PROVIDED INFORMATION>

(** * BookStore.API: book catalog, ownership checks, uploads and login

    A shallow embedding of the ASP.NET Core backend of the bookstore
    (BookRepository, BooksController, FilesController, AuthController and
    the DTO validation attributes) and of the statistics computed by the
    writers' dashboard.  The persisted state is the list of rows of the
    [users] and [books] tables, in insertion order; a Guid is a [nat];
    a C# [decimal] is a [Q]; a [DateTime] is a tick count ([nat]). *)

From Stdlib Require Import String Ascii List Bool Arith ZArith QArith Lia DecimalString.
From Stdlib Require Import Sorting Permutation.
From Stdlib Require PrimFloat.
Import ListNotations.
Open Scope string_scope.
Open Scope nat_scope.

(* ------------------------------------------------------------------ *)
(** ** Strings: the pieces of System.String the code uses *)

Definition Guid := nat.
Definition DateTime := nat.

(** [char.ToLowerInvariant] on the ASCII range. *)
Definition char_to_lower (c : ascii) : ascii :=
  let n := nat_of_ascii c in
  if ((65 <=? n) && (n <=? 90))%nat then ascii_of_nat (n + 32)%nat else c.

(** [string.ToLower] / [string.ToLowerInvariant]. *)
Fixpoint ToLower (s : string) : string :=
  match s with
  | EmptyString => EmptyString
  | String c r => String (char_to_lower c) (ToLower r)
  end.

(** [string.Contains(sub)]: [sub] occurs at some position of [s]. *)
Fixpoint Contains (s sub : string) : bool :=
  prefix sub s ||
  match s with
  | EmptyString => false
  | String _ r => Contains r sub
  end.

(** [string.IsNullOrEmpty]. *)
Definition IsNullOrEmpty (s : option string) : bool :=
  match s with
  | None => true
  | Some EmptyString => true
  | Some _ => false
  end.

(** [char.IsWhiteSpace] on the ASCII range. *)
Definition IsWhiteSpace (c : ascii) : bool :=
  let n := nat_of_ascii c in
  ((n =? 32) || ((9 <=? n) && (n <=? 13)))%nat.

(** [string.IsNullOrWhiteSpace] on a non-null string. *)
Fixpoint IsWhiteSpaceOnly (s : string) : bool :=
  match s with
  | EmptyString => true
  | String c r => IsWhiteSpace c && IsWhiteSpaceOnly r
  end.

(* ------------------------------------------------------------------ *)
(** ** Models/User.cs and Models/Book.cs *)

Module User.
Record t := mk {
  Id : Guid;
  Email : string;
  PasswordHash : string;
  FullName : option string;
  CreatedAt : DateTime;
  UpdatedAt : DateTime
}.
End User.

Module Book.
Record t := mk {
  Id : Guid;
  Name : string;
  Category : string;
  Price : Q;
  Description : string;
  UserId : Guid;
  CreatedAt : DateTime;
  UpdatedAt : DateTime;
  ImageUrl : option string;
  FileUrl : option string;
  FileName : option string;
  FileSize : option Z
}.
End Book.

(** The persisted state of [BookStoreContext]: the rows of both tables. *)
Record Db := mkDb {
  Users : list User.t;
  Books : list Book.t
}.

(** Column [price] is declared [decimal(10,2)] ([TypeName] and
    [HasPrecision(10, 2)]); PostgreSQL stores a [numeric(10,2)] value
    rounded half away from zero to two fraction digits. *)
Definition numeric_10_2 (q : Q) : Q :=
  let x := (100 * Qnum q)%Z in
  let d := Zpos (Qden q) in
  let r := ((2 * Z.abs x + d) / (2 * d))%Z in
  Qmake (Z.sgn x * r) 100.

WORK REQUEST>
Copy the lines above exactly, beginning at the line that has "(** The persisted" and stopping after the line that has "rounded half away", and omit the rest.

YOUR RESPONSE>
(** The persisted state of [BookStoreContext]: the rows of both tables. *)
Record Db := mkDb {
  Users : list User.t;
  Books : list Book.t
}.

(** Column [price] is declared [decimal(10,2)] ([TypeName] and
    [HasPrecision(10, 2)]); PostgreSQL stores a [numeric(10,2)] value
    rounded half away from zero to two fraction digits. *)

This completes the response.